Nazi Germany began building concentration camps (Konzentrationslager) on German soil in 1933, a full six years before the outbreak of World War II. At first, the camps housed political prisoners (mostly communists), but the camps soon began to hold other groups of people deemed socially undesirable: Jews in large numbers, but also Jehovah’s Witnesses, Romani, homosexuals, and the mentally ill. Of the 1.65 million people who were registered prisoners at these camps, roughly one million did not survive. Most camps consisted of a main site and anywhere from three to more than 100 satellite camps. Dachau was a concentration camp. Other notable concentration camps included Bergen-Belsen (where Anne Frank died) and Buchenwald. These camps were distinct from the six extermination camps (Vernichtungslager) where people were sent in even larger numbers for the express purpose of being killed immediately, without being registered as inmates. The extermination camps, which included Auschwitz, Sobibor, and Treblinka, were established in Poland, which had been overrun by the German Army at the start of the war. More than 2.7 million people were murdered at the extermination camps. Of these, at least one million died at Auschwitz. In all, nearly four million people died at the Nazi camps, either by execution or from starvation and disease.

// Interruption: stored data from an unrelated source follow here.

(** ** The provider *)

Section Oidc.
Variable world : list (Effects.happened panswer) → ∀ c, panswer c.
Variable cfg : Config.
(** crypto/sha256, rsa.VerifyPKCS1v15, ecdsa.Verify and the points of P-256. *)
Variable Sum256 : string → string.
Variable VerifyPKCS1v15 : Z → Z → string → string → bool.
Variable VerifyES256 : string → string → string → Z → Z → bool.
Variable on_curve : string → string → bool.
(** encoding/json, at the types of the source: None is an error.  An answer of
    the token endpoint is filled as far as it goes. *)
Variable json_document : string → option document.
Variable json_jwks : string → option (list jwk).
Variable json_answer : string → tokenResponse.
Variable json_header : string → option (string * string).
Variable json_token : string → option claims_of_token.
Variable json_object : string → option (gmap string string).
Variable json_string : string → option string.
Variable json_strings : string → option (list string).
Variable json_list : string → option (list string).
(** int64(f) of a float that has none. *)
Variable overflowed : float64 → Z.
Local Abbreviation perform := (Effects.perform world).

(** return nil, failed(kind, …) *)
Definition ptry {A B} (m : PM (Error + A)) (k : A → PM (Error + B)) : PM (Error + B) :=
  mthen m (λ r, match r with inl e => mret (inl e) | inr a => k a end).
Notation "'ok!' x ':=' m 'in' k" := (ptry m (λ x, k)) (at level 10, x pattern, m at level 100, k at level 200).
Definition pok {A} (a : A) : PM (Error + A) := mret (inr a).
Definition pfail {A} (kind : Kind) (message : text) : PM (Error + A) := mret (inl (failed kind message)).

(** What is done between p.mu.Lock and its Unlock. *)
Definition locked {A} (m : PM A) : PM A :=
  let! others := perform PLock in
  let! _ := mset others in
  m.

Definition getJSON {A} (decode : string → option A) (endpoint : string) : PM (or_error A) :=
  match url_Parse endpoint with
  | None => fail [L "parse "; Q endpoint]
  | Some u =>
      let host := trim_suffix ":" (u_Host u) in
      let! r := perform (PGet endpoint) in
      match r with
      | NoReply e => fail e
      | Replied status body =>
          if negb (status =? 200) then fail [S' host; L " answered "; D status] else
          match body with
          | inl e => fail e
          | inr body =>
              if (maxResponse <? slen body) then fail [S' host; L " answered with more than "; D maxResponse; L " bytes"] else
              match decode body with None => fail [S' host; L " did not answer with JSON"] | Some v => ok v end
          end
      end
  end.

Definition well_known : string := (trim_suffix "/" (cf_Issuer cfg) ++ "/.well-known/openid-configuration")%string.
(** Which issuer a document may name, and the template it then is. *)
Definition template_of (doc : document) : Error + string :=
  if String.eqb (dc_Issuer doc) (cf_Issuer cfg) then inr "" else
  if negb (String.eqb (TenantTemplate (cf_Issuer cfg)) "") && String.eqb (dc_Issuer doc) (TenantTemplate (cf_Issuer cfg)) then
    match cf_Tenants cfg with
    | [] => inl (failed Unavailable [L "the sign-in provider signs in the accounts of every Microsoft Entra tenant, and the agent is not told which may sign in here: set SHIPWICK_OIDC_TENANTS to their tenant ids"])
    | _ => inr (dc_Issuer doc)
    end
  else inl (failed Unavailable [L "the sign-in provider calls itself "; Q (dc_Issuer doc); L ", and the agent is configured with "; Q (cf_Issuer cfg); L ": set SHIPWICK_OIDC_ISSUER to the issuer exactly as the provider states it"]).
Definition endpoints (doc : document) : list (string * string) :=
  [("authorization_endpoint", dc_AuthorizationEndpoint doc); ("token_endpoint", dc_TokenEndpoint doc); ("jwks_uri", dc_JWKSURI doc)].
(** The endpoints that cannot be used; the map says in no order which is told. *)
Definition unusable (doc : document) : list (string * text) :=
  omap (λ e, match ValidateURL e.2 with Err why => Some (e.1, why) | Ok _ => None end) (endpoints doc).

Definition fetch_document : PM (Error + discovery) :=
  let! r := getJSON json_document well_known in
  match r with
  | inl e => pfail Unavailable (L "the sign-in provider's configuration could not be read: " :: e)
  | inr doc =>
      match template_of doc with
      | inl e => mret (inl e)
      | inr template =>
          match unusable doc with
          | [] =>
              let! now := perform PNow in
              let d := mk_discovery doc template in
              let! _ := mset (set_doc (Some (d, now))) in
              pok d
          | first :: _ as bad =>
              let! i := perform (PAnyOf (Z.of_nat (List.length bad))) in
              let '(name, why) := List.nth i bad first in
              pfail Unavailable (L "the sign-in provider's configuration is not usable: " :: S' name :: L " " :: why)
          end
      end
  end.
Definition discover_locked : PM (Error + discovery) :=
  let! doc := mget p_doc in
  match doc with
  | None => fetch_document
  | Some (d, at_) =>
      let! now := perform PNow in
      if (Sub now at_ <? cacheFor) then pok d else fetch_document
  end.
Definition discover : PM (Error + discovery) := locked discover_locked.
Definition AuthorizationEndpoint : PM (Error + string) := ok! doc := discover in pok (dc_AuthorizationEndpoint (ds doc)).

(** The keys of a set that can sign for this agent. *)
Definition usable_key (k : jwk) : option key :=
  if negb (String.eqb (jk_Use k) "") && negb (String.eqb (jk_Use k) "sig") then None else
  if String.eqb (jk_Kty k) "RSA" then
    n ← decodeInt (jk_N k); e ← decodeInt (jk_E k);
    if (BitLen n <? minRSABits) || (e <? 3) || (2 ^ 31 - 1 <? e) then None else Some (mk_key (jk_Kid k) (jk_Issuer k) (RSA n e))
  else if String.eqb (jk_Kty k) "EC" && String.eqb (jk_Crv k) "P-256" then
    x ← RawDecodeString (jk_X k); y ← RawDecodeString (jk_Y k);
    if negb (slen x =? 32) || negb (slen y =? 32) || negb (on_curve x y) then None else Some (mk_key (jk_Kid k) (jk_Issuer k) (EC x y))
  else None.
Definition keys_locked (doc : discovery) (id : string) : PM (Error + list key) :=
  let! now := perform PNow in
  let! s := mget (λ s, s) in
  let cached := match p_keys s with
                | Some (keys, at_) =>
                    if (Sub now at_ <? cacheFor) && (String.eqb id "" || existsb (λ k, String.eqb (k_id k) id) keys || (Sub now (p_refetched s) <? keyRefetchEvery))
                    then Some keys else None
                | None => None
                end in
  match cached with
  | Some keys => pok keys
  | None =>
      let! _ := mset (set_refetched now) in
      let! r := getJSON json_jwks (dc_JWKSURI (ds doc)) in
      match r with
      | inl e => pfail Unavailable (L "the sign-in provider's keys could not be read: " :: e)
      | inr set =>
          let keys := omap usable_key set in
          let! _ := mset (set_keys (Some (keys, now))) in
          pok keys
      end
  end.
Definition keysFor (id : string) : PM (Error + list key) := ok! doc := discover in locked (keys_locked doc id).

(** ** Redeeming a code *)

Definition inForm (doc : document) : bool :=
  negb (bool_decide (dc_TokenAuthMethods doc = [])) && negb (contains (dc_TokenAuthMethods doc) "client_secret_basic") && contains (dc_TokenAuthMethods doc) "client_secret_post".
Definition Exchange (code verifier : string) : PM (Error + string) :=
  ok! doc := discover in
  let d := ds doc in
  let form := [("grant_type", "authorization_code"); ("code", code); ("redirect_uri", cf_RedirectURL cfg); ("code_verifier", verifier)] in
  let form := if inForm d then (form ++ [("client_id", cf_ClientID cfg); ("client_secret", cf_ClientSecret cfg)])%list else form in
  if negb (bool_decide (is_Some (url_Parse (dc_TokenEndpoint d)))) then pfail Unavailable [L "the sign-in provider's token endpoint is not usable"] else
  let! r := perform (PPost (dc_TokenEndpoint d) form (if inForm d then None else Some (cf_ClientID cfg, cf_ClientSecret cfg))) in
  match r with
  | NoReply e | Replied _ (inl e) => pfail Unavailable (L "the sign-in provider could not be reached: " :: e)
  | Replied status (inr body) =>
      let answer := json_answer (String.substring 0 (Z.to_nat maxResponse) body) in
      if (status =? 200) && negb (String.eqb (tr_IDToken answer) "") then pok (tr_IDToken answer) else
      if (status =? 200) then pfail Unavailable [L "the sign-in provider answered without an ID token: the openid scope must be among SHIPWICK_OIDC_SCOPES and allowed for the client"] else
      if String.eqb (tr_Error answer) "invalid_grant" then pfail CodeRejected [L "the sign-in provider refused the code: it was used before, has expired, or belongs to another sign-in. Sign in again"] else
      if String.eqb (tr_Error answer) "invalid_client" || String.eqb (tr_Error answer) "unauthorized_client" || (status =? 401)
      then pfail Unavailable [L "the sign-in provider refused the agent's client id or secret: check SHIPWICK_OIDC_CLIENT_ID and SHIPWICK_OIDC_CLIENT_SECRET on the agent"] else
      if negb (String.eqb (tr_Error answer) "") then pfail CodeRejected [L "the sign-in provider refused the sign-in ("; S' (tr_Error answer); L "). Sign in again"] else
      pfail Unavailable [L "the sign-in provider's token endpoint answered "; D status]
  end.

(** ** The ID token *)

Definition decodeSegment {A} (decode : string → option A) (segment : string) : option A := raw ← RawDecodeString segment; decode raw.
(** audience.UnmarshalJSON and flag.UnmarshalJSON of what stands in the token. *)
Definition audience (raw : string) : option (list string) :=
  match json_string raw with Some one => Some [one] | None => json_strings raw end.
Definition quoted_true : string := String (chr 34) ("true" ++ String (chr 34) "").
Definition flag (raw : string) : bool := String.eqb raw "true" || String.eqb raw quoted_true.
Definition read_token (raw : string) : option idToken :=
  r ← json_token raw;
  aud ← match rw_Audience r with Some a => audience a | None => Some [] end;
  Some (mk_token (rw_Issuer r) (rw_Subject r) aud (rw_Party r) (rw_Expires r) (rw_IssuedAt r) (rw_NotBefore r) (rw_Nonce r) (rw_Email r) (flag <$> rw_EmailVerified r) (rw_Tenant r)).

In addition, an estimated two million civilians, mostly Jews, died in mass shootings that did not involve the camps.

The Auschwitz camp system included both concentration and extermination facilities. There is some controversy about the timeline of Frankl’s stays at various camps. He does not mention his family’s two years in Theresienstadt, instead skipping ahead to Auschwitz and leaving the reader with the impression that he spent considerable time there. It has been alleged that Frankl in fact spent only a very short time at Auschwitz, perhaps as little as a few days, before being relocated back to the Dachau system. A mention of “mass transports” to Dachau in the final weeks of the war would be referring to transports from Dachau’s satellite camps to the main camp. It is generally accepted, in any case, that Frankl spent the better part of three years in concentration camps of one form or another.